Convex 0.7.10 starts landing arbitrary-precision integers, native in the CVM. Multiply two enormous numbers and you get the right answer. Not a wrapped answer, not a reverted transaction, not a number shaved to fit a 256-bit word. The right answer.

(* 99999999999999999999 99999999999999999999)
=> 9999999999999999999800000000000000000001

Small integers stay exactly what they were — fast 64-bit longs, which cover almost everything real programs do. When a result outgrows 64 bits, the CVM promotes it to a big integer automatically, currently up to 32,768 bits. One integer type, no ceremony at the boundary.

Overflow is a policy, and most platforms chose badly

Every platform has to decide what happens when arithmetic exceeds the machine word. The mainstream blockchain answer is a 256-bit word that either wraps silently (the source of a long series of token-supply exploits) or reverts. A whole defensive-programming culture — SafeMath and friends — exists because the VM's default answer to "what is a + b?" was sometimes wrong.
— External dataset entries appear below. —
(* ===== verification/ExtPlugin.v ===== *)
(** * External plugins: manifest and verification (crates/penguin-extplugin)

    [plugin.json] loading and the verification pipeline: ownership of the
    directory and of the binary, the SHA-256 digest, the minisign signature.
    Each file access of the code is one observation of [Files], so two reads
    of one file are two observations; hashing and JSON decoding are the
    interface [Crypto], signatures the interface [Minisign]. *)
From S2P Require Import Prelude.

Definition bytes : Type := list Byte.byte.

(** [Path::join]: an absolute component replaces the base. *)
Definition join (base p : string) : string :=
  match p with
  | String c _ => if Nat.eqb (Ascii.nat_of_ascii c) 47 then p else base +:+ "/" +:+ p
  | EmptyString => base +:+ "/"
  end.

(** ** [manifest.rs] *)

Record Manifest := mkManifest {
  mf_name : string;
  mf_version : string;
  mf_sdk_version : string;
  mf_binary : string;
  mf_sha256 : string;
  mf_publisher : string;
}.

Inductive ManifestError :=
| MRead (path err : string)
| MParse (path err : string)
| MissingField (field : string).

Definition binary_path (m : Manifest) (plugin_dir : string) : string := join plugin_dir (mf_binary m).

Definition signature_path (m : Manifest) (plugin_dir : string) : string :=
  join plugin_dir (mf_binary m +:+ ".minisig").

(** ** [os_stat.rs] *)

Record FileMeta := mkMeta { fm_mode : Z; fm_uid : option Z }.

(** What the file system answers; errors are their text. *)
Record Files := mkFiles {
  f_is_dir : string → bool;
  f_stat : string → result FileMeta string;
  f_read : string → result bytes string;
  f_read_to_string : string → result string string;
  (** [File::open] and the chunks of up to 8192 bytes the reads return. *)
  f_open : string → result (list (result bytes string)) string;
  (** The entries of a directory: name, whether a directory, contents. *)
  f_read_dir : string → option (list (string * bool * result string string));
}.

(** [minisign_verify]: decoding, and [verify(data, signature, allow_legacy)]. *)
Class Minisign := {
  Signature : Type;
  PublicKey : Type;
  signature_decode : string → option Signature;
  public_key_decode : string → option PublicKey;
  key_verify : PublicKey → bytes → Signature → bool → bool;
}.

Class Crypto := {
  Hasher : Type;
  hasher_new : Hasher;
  hasher_update : Hasher → bytes → Hasher;
  hasher_finalize : Hasher → bytes;
  manifest_from_slice : bytes → result Manifest string;
  (** Hashing in pieces is hashing the whole. *)
  sha256 : bytes → bytes;
  hasher_chunks : ∀ chunks,
    hasher_finalize (foldl hasher_update hasher_new chunks) = sha256 (concat chunks);
}.

Section ExtPlugin.

Context {minisign : Minisign} {crypto : Crypto} (fs : Files).

Definition load_manifest (plugin_dir : string) : result Manifest ManifestError :=
  let manifest_path := join plugin_dir "plugin.json" in
  let? data := map_err (MRead manifest_path) (f_read fs manifest_path) in
  let? manifest := map_err (MParse manifest_path) (manifest_from_slice data) in
  if String.eqb (mf_name manifest) "" then Err (MissingField "name")
  else if String.eqb (mf_binary manifest) "" then Err (MissingField "binary")
  else if String.eqb (mf_sha256 manifest) "" then Err (MissingField "sha256")
  else Ok manifest.

(** ** [verify.rs] *)

Definition DEFAULT_TRUSTED_PUBLISHERS_DIR : string := "/etc/penguin/trusted-publishers.d".

Inductive VerifyError :=
| VStat (path err : string)
| WorldWritable (path : string) (mode : Z)
| WrongOwner (path : string) (uid expected_uid : Z)
| ReadBinary (path err : string)
| Sha256Mismatch (expected actual : string)
| ReadSignature (path err : string)
| MalformedSignature (path : string)
| UntrustedSigner.

Definition verify_ownership (path : string) (expected_uid : Z) : result unit VerifyError :=
  let? meta := map_err (VStat path) (f_stat fs path) in
  if negb (Z.land (fm_mode meta) 2 =? 0)%Z then Err (WorldWritable path (fm_mode meta))
  else
    match fm_uid meta with
    | None => Ok ()
    | Some uid =>
        if negb (uid =? 0)%Z && negb (uid =? expected_uid)%Z then
          Err (WrongOwner path uid expected_uid)
        else Ok ()
    end.

(** Lower-case hexadecimal, two digits a byte. *)
Definition hex_digit (n : Z) : Ascii.ascii :=
  Ascii.ascii_of_nat (Z.to_nat (if (n <? 10)%Z then 48 + n else 87 + n)%Z).

Fixpoint hex_encode (b : bytes) : string :=
  match b with
  | [] => EmptyString
  | x :: b =>
      let n := Z.of_N (Byte.to_N x) in
      String (hex_digit (n / 16)) (String (hex_digit (n mod 16)) (hex_encode b))
  end.

(** The read loop: stops at an empty read or an error. *)
Fixpoint hash_loop (path : string) (hasher : Hasher) (reads : list (result bytes string)) :
    result Hasher VerifyError :=
  match reads with
  | [] => Ok hasher
  | Err err :: _ => Err (ReadBinary path err)
  | Ok [] :: _ => Ok hasher
  | Ok buf :: reads => hash_loop path (hasher_update hasher buf) reads
  end.

Definition verify_sha256 (path expected_hex : string) : result unit VerifyError :=
  let? reads := map_err (ReadBinary path) (f_open fs path) in
  let? hasher := hash_loop path hasher_new reads in
  let actual := hex_encode (hasher_finalize hasher) in
  if negb (String.eqb actual expected_hex) then Err (Sha256Mismatch expected_hex actual)
  else Ok ().

Fixpoint try_keys (data : bytes) (signature : Signature) (keys : list string) :
    result unit VerifyError :=
  match keys with
  | [] => Err UntrustedSigner
  | key_text :: keys =>
      match public_key_decode key_text with
      | None => try_keys data signature keys
      | Some public_key =>
          if key_verify public_key data signature true then Ok () else try_keys data signature keys
      end
  end.

Definition verify_signature (trusted : list string) (path sig_path : string) :
    result unit VerifyError :=
  let? sig_text := map_err (ReadSignature sig_path) (f_read_to_string fs sig_path) in
  let? signature := ok_or (signature_decode sig_text) (MalformedSignature sig_path) in
  let? binary_data := map_err (ReadBinary path) (f_read fs path) in
  try_keys binary_data signature trusted.

Definition verify (trusted : list string) (plugin_dir : string) (manifest : Manifest)
    (expected_uid : Z) : result unit VerifyError :=
  let? _ := verify_ownership plugin_dir expected_uid in
  let bin := binary_path manifest plugin_dir in
  let? _ := verify_ownership bin expected_uid in
  let? _ := verify_sha256 bin (mf_sha256 manifest) in
  let? _ := verify_signature trusted bin (signature_path manifest plugin_dir) in
  Ok ().

Definition ends_with_pub (name : string) : bool :=
  String.eqb (String.substring (String.length name - 4) 4 name) ".pub".

Definition load_trusted_keys (trusted_dir : string) : list string :=
  match f_read_dir fs trusted_dir with
  | None => []
  | Some entries =>
      omap (λ e : string * bool * result string string,
              let '(name, is_dir, contents) := e in
              if is_dir || negb (ends_with_pub name) then None
              else match contents with Ok c => Some c | Err _ => None end) entries
  end.

(** ** Facts *)

Definition owned (path : string) (expected_uid : Z) : Prop :=
  ∃ meta, f_stat fs path = Ok meta ∧ Z.land (fm_mode meta) 2 = 0%Z ∧
    (∀ uid, fm_uid meta = Some uid → uid = 0%Z ∨ uid = expected_uid).

Lemma verify_ownership_spec path uid : verify_ownership path uid = Ok () ↔ owned path uid.
Proof.
  unfold verify_ownership, owned. destruct (f_stat fs path) as [meta|]; simpl; [|naive_solver].
  destruct (Z.eqb_spec (Z.land (fm_mode meta) 2) 0) as [E|E]; simpl.
  - destruct (fm_uid meta) as [u|] eqn:Eu; [|naive_solver].
    destruct (Z.eqb_spec u 0), (Z.eqb_spec u uid); simpl; split; try done; intros; naive_solver.
  - naive_solver.
Qed.

(** The bytes a complete reading of the file returns. *)
Fixpoint content (reads : list (result bytes string)) : option bytes :=
  match reads with
  | [] => Some []
  | Err _ :: _ => None
  | Ok [] :: _ => Some []
  | Ok buf :: reads => app buf <$> content reads
  end.

Lemma hash_loop_spec path reads h chunks0 :
  h = foldl hasher_update hasher_new chunks0 →
  match hash_loop path h reads, content reads with
  | Ok h', Some data => hasher_finalize h' = sha256 (concat chunks0 ++ data)
  | Err _, None => True
  | _, _ => False
  end.
Proof.
  revert h chunks0. induction reads as [|[buf|err] reads IH]; intros h chunks0 Hh; simpl; [|..|done].
  - by rewrite app_nil_r, Hh, hasher_chunks.
  - destruct buf as [|x buf]; [by rewrite app_nil_r, Hh, hasher_chunks|].
    specialize (IH (hasher_update h (x :: buf)) (chunks0 ++ [x :: buf])).
    rewrite foldl_app in IH. specialize (IH (f_equal (λ h, hasher_update h _) Hh)).
    destruct (hash_loop _ _ reads), (content reads); simpl; try done.
    rewrite IH, concat_app. simpl. by rewrite app_nil_r, <- app_assoc.
Qed.

Lemma verify_sha256_spec path expected :
  verify_sha256 path expected = Ok () ↔
  ∃ reads data, f_open fs path = Ok reads ∧ content reads = Some data ∧
    hex_encode (sha256 data) = expected.
Proof.
  unfold verify_sha256. destruct (f_open fs path) as [reads|]; simpl; [|naive_solver].
  pose proof (hash_loop_spec path reads hasher_new [] eq_refl) as H.
  destruct (hash_loop path hasher_new reads) as [h|], (content reads) as [data|] eqn:Ec; simpl in *;
    try done.
  - rewrite H. destruct (String.eqb_spec (hex_encode (sha256 data)) expected); simpl; naive_solver.
  - naive_solver.
Qed.

Lemma try_keys_spec data sig keys :
  try_keys data sig keys = Ok () ↔
  ∃ k pk, k ∈ keys ∧ public_key_decode k = Some pk ∧ key_verify pk data sig true = true.
Proof.
  induction keys as [|k keys IH]; simpl.
  { split; [done|]. intros (k & pk & Hk & _). by apply elem_of_nil in Hk. }
  assert ((∃ k' pk, k' ∈ keys ∧ public_key_decode k' = Some pk ∧ key_verify pk data sig true = true)
    → ∃ k' pk, k' ∈ k :: keys ∧ public_key_decode k' = Some pk ∧ key_verify pk data sig true = true)
    as Hmono.
  { intros (k' & pk & ? & ?). exists k', pk. split; [by apply list_elem_of_further|done]. }
  destruct (public_key_decode k) as [pk|] eqn:E; [destruct (key_verify pk data sig true) eqn:Ev|].
  - split; [|done]. intros _. exists k, pk. split_and!; [apply list_elem_of_here|done..].
  - rewrite IH. split; [done|]. intros (k' & pk' & [->|?]%elem_of_cons & ? & ?); [congruence|eauto].
  - rewrite IH. split; [done|]. intros (k' & pk' & [->|?]%elem_of_cons & ? & ?); [congruence|eauto].
Qed.

Lemma hex_digit_inj n m : (0 ≤ n < 16)%Z → (0 ≤ m < 16)%Z → hex_digit n = hex_digit m → n = m.
Proof.
  unfold hex_digit. intros Hn Hm E%(f_equal Ascii.nat_of_ascii).
  destruct (Z.ltb_spec n 10), (Z.ltb_spec m 10); rewrite !Ascii.nat_ascii_embedding in E by lia; lia.
Qed.

(** The manifest's text determines the digest. *)
Lemma hex_encode_inj b1 b2 : hex_encode b1 = hex_encode b2 → b1 = b2.
Proof.
  revert b2. induction b1 as [|x b1 IH]; intros [|y b2]; simpl; try done.
  intros [= E1 E2 E3]. f_equal; [|auto].
  pose proof (Byte.to_N_bounded x). pose proof (Byte.to_N_bounded y).
  apply hex_digit_inj in E1, E2; try (apply Z.mod_pos_bound; lia);
    try (split; [apply Z.div_pos; lia|apply Z.div_lt_upper_bound; lia]).
  assert (Z.of_N (Byte.to_N x) = Z.of_N (Byte.to_N y)) as E.
  { rewrite (Z.div_mod (Z.of_N (Byte.to_N x)) 16), (Z.div_mod (Z.of_N (Byte.to_N y)) 16) by lia. lia. }
  apply N2Z.inj in E. pose proof (Byte.of_to_N x) as Hx. pose proof (Byte.of_to_N y) as Hy.
  congruence.
Qed.

(** C10: Verification succeeds exactly when the directory and the binary are
    not world-writable and belong to root or the expected user, the digest
    of the bytes read from the binary is the one the manifest states, and
    the binary as read again carries a well-formed signature that some
    pinned key verifies; in particular nothing passes with no key pinned. *)
Theorem verify_exactly_trusted (trusted : list string) (plugin_dir : string) (m : Manifest)
    (uid : Z) :
  let bin := binary_path m plugin_dir in
  verify trusted plugin_dir m uid = Ok () ↔
  owned plugin_dir uid ∧ owned bin uid ∧
  (∃ reads data, f_open fs bin = Ok reads ∧ content reads = Some data ∧
     (∀ digest, mf_sha256 m = hex_encode digest ↔ digest = sha256 data)) ∧
  (∃ sig_text sig data, f_read_to_string fs (signature_path m plugin_dir) = Ok sig_text ∧
     signature_decode sig_text = Some sig ∧ f_read fs bin = Ok data ∧
     ∃ k pk, k ∈ trusted ∧ public_key_decode k = Some pk ∧ key_verify pk data sig true = true).
Proof.
  assert (∀ data, hex_encode (sha256 data) = mf_sha256 m ↔
    ∀ digest, mf_sha256 m = hex_encode digest ↔ digest = sha256 data) as Hhex.
  { intros data. split; [|by intros H; symmetry; apply H].
    intros <- digest. split; [by intros ?%hex_encode_inj|by intros ->]. }
  intros bin. unfold verify. fold bin.
  rewrite <- !verify_ownership_spec. setoid_rewrite <- Hhex.
  rewrite <- (verify_sha256_spec bin (mf_sha256 m)). setoid_rewrite <- try_keys_spec.
  destruct (verify_ownership plugin_dir uid) as [[]|]; simpl; [|by split; [|intros [? _]]].
  destruct (verify_ownership bin uid) as [[]|]; simpl; [|by split; [|intros (_ & ? & _)]].
  destruct (verify_sha256 bin (mf_sha256 m)) as [[]|]; simpl; [|by split; [|intros (_ & _ & ? & _)]].
  unfold verify_signature.
  destruct (f_read_to_string fs (signature_path m plugin_dir)) as [st|]; simpl.
  2: { split; [done|]. by intros (_ & _ & _ & ? & ? & ? & ? & _). }
  destruct (signature_decode st) as [sig|] eqn:Es; simpl.
  2: { split; [done|]. intros (_ & _ & _ & ? & ? & ? & [= <-] & ? & _). congruence. }
  destruct (f_read fs bin) as [data|]; simpl.
  2: { split; [done|]. by intros (_ & _ & _ & ? & ? & ? & _ & _ & ? & _). }
  split.
  - intros H. split_and!; [done..|]. exists st, sig, data. split_and!; try done.
    by destruct (try_keys data sig trusted) as [[]|].
  - intros (_ & _ & _ & ? & ? & ? & [= <-] & Es' & [= <-] & Hk). rewrite Es in Es'.
    injection Es' as <-. by rewrite Hk.
Qed.

End ExtPlugin.
(* ===== verification/Cli.v ===== *)
(** * The command line's dispatch (penguin-cli-core)

    How a parsed invocation of a module command becomes the [Dispatch] request
    (dispatch.rs, flags.rs), how the reply stream becomes output and an exit
    code, how the control socket's override is found before anything is
    parsed (socket.rs), and the limits of [logs --lines] (verbs.rs). The
    argument parser itself is clap's: the class [Clap] is the part of its
    [ArgMatches] the code reads. *)
From S2P Require Import Prelude.
From S2P Require Import Text.
From S2P Require Import Sdk.

Inductive ValueSource := DefaultValue | EnvVariable | CommandLine.

#[global] Instance value_source_eq_dec : EqDecision ValueSource.
Proof. solve_decision. Defined.

(** [ArgMatches] owns the matches of the subcommand it selects, so they nest
    to a finite depth. The readers are those of ids the command declares with
    that type; [try_get_many] is [None] for an undeclared or absent id. *)
Class Clap := {
  ArgMatches : Type;
  subcommand : ArgMatches → option (string * ArgMatches);
  value_source : ArgMatches → string → option ValueSource;
  get_one_bool : ArgMatches → string → option bool;
  get_one_i64 : ArgMatches → string → option Z;
  get_one_string : ArgMatches → string → option string;
  try_get_many : ArgMatches → string → option (list string);
  depth : ArgMatches → nat;
  subcommand_nested m n m' : subcommand m = Some (n, m') → depth m' < depth m;
}.

(** ** Flags *)

Inductive FlagKind := FKString | FKBool | FKInt.

Definition flag_kind (type_name : string) : FlagKind :=
  if decide (type_name = "bool") then FKBool
  else if decide (type_name = "int") then FKInt
  else FKString.

(** ** The reply stream *)

Record DispatchChunk := mkChunk { ch_output : string; ch_exit_code : Z; ch_final : bool }.

Record DispatchOutcome := mkOutcome { oc_output : string; oc_exit_code : Z }.

Record ChunkAccumulator := mkAccumulator { ac_exit_code : Z }.

Definition accumulator_new : ChunkAccumulator := mkAccumulator 0.

Definition record (chunk : DispatchChunk) (acc : ChunkAccumulator) : string * ChunkAccumulator :=
  (ch_output chunk, if ch_final chunk then mkAccumulator (ch_exit_code chunk) else acc).

Fixpoint fold_loop (output : string) (acc : ChunkAccumulator) (chunks : list DispatchChunk) :
    DispatchOutcome :=
  match chunks with
  | [] => mkOutcome output (ac_exit_code acc)
  | chunk :: chunks' =>
      let '(text, acc) := record chunk acc in
      fold_loop (output +:+ text) acc chunks'
  end.

Definition fold_chunks (chunks : list DispatchChunk) : DispatchOutcome :=
  fold_loop "" accumulator_new chunks.

(** ** Standard input for a command without positional arguments *)

(** [strip_suffix('\n')]: one trailing newline. *)
Fixpoint strip_newline (s : string) : string :=
  match s with
  | EmptyString => ""
  | String c EmptyString => if decide (c = newline) then "" else s
  | String c s' => String c (strip_newline s')
  end.

Definition apply_stdin_fallback (args : list string) (piped_stdin : option string) : list string :=
  match args with
  | _ :: _ => args
  | [] =>
      match piped_stdin with
      | Some content => if decide (content = "") then [] else [strip_newline content]
      | None => []
      end
  end.

(** ** The socket override *)

Definition socket_value (arg : string) : option string :=
  match strip_prefix "--socket=" arg with
  | Some v => Some v
  | None => strip_prefix "-socket=" arg
  end.

Definition bare_socket (arg : string) : bool :=
  bool_decide (arg = "--socket") || bool_decide (arg = "-socket").

(** The [while] loop from one index on. *)
Fixpoint socket_loop (found : option string) (args : list string) : option string :=
  match args with
  | [] => found
  | arg :: rest =>
      match socket_value arg with
      | Some value => socket_loop (Some value) rest
      | None =>
          if bare_socket arg then
            match rest with
            | value :: rest' => socket_loop (Some value) rest'
            | [] => found
            end
          else socket_loop found rest
      end
  end.

Definition extract_socket_override (args : list string) : option string := socket_loop None args.

(** ** [logs] *)

Definition i32_max : Z := 2 ^ 31 - 1.

Definition i32_try_from (z : Z) : option Z :=
  if ((- 2 ^ 31 <=? z) && (z <=? i32_max))%Z then Some z else None.

Definition validate_lines (lines : Z) : result unit string :=
  if ((0 <=? lines) && (lines <=? 10000))%Z then Ok ()
  else Err "lines must be between 0 and 10000".

Section Cli.
  Context `{Clap}.

Definition flag_value (flag : Pb.FlagSpec) (matches : ArgMatches) : option string :=
  match flag_kind (Pb.type flag) with
  | FKBool => (λ b : bool, if b then "true" else "false") <$> get_one_bool matches (Pb.name flag)
  | FKInt => pretty <$> get_one_i64 matches (Pb.name flag)
  | FKString => get_one_string matches (Pb.name flag)
  end.

Fixpoint collect_flags (flags : gmap string string) (flag_specs : list Pb.FlagSpec)
    (matches : ArgMatches) : gmap string string :=
  match flag_specs with
  | [] => flags
  | flag :: flag_specs' =>
      let flags :=
        if decide (value_source matches (Pb.name flag) ≠ Some CommandLine) then flags
        else
          match flag_value flag matches with
          | Some value => <[Pb.name flag := value]> flags
          | None => flags
          end in
      collect_flags flags flag_specs' matches
  end.

Record DispatchRequest := mkDispatchRequest {
  dr_api_version : string;
  dr_module : string;
  dr_path : list string;
  dr_flags : gmap string string;
  dr_args : list string;
}.

(** [specs.iter().find(|spec| spec.name == name)] *)
Definition find_spec (specs : list Pb.CommandSpec) (name : string) : option Pb.CommandSpec :=
  List.find (λ spec, bool_decide (Pb.c_name spec = name)) specs.

(** The [while let] loop: [fuel] bounds the nesting of the matches still to
    be walked. *)
Fixpoint walk_loop (fuel : nat) (path : list string) (current_spec : Pb.CommandSpec)
    (current_matches : ArgMatches) : list string * Pb.CommandSpec * ArgMatches :=
  match fuel with
  | O => (path, current_spec, current_matches)
  | S fuel' =>
      match subcommand current_matches with
      | None => (path, current_spec, current_matches)
      | Some (sub_name, sub_matches) =>
          match find_spec (Pb.c_subcommands current_spec) sub_name with
          | None => (path, current_spec, current_matches)
          | Some next_spec =>
              walk_loop fuel' (path ++ [Pb.c_name next_spec]) next_spec sub_matches
          end
      end
  end.

Definition ARGS_ID : string := "args".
We find that backwards. Arithmetic on money should not have sharp edges at powers of two. A financial platform's integers should behave like the integers you learned at school: closed under addition and multiplication, no surprises at 2^63 or 2^256. If the maths is correct by construction, an entire category of exploit simply doesn't exist.

No free supercomputing

The obvious objection: doesn't arbitrary precision let someone burden peers with thousand-digit multiplications? This is where juice accounting earns its keep. Operations on big integers cost juice in proportion to the work — the bigger the operands, the more you pay. Honest users doing money maths in long-sized numbers pay long-sized costs; someone who wants to multiply 4,000-byte integers can do so, at a price that reflects what they're asking several thousand peers to compute. Deterministic costs for deterministic work.

Why 32,768 bits is more interesting than it sounds

Beyond not-overflowing, large integers make serious number theory possible on-chain. Modular exponentiation over 2048- or 4096-bit numbers is the core operation of RSA-style cryptography, accumulators and a fair amount of the verifiable-computation literature. Whether or not those land on Convex soon, we'd rather the numeric foundations didn't rule them out.

This first release is part one — the type, promotion rules and core operations — with follow-up work refining behaviour and costs across the full numeric tower in 0.7.11. It's the least glamorous kind of feature: one that removes an entire class of bugs by making the correct thing the only thing.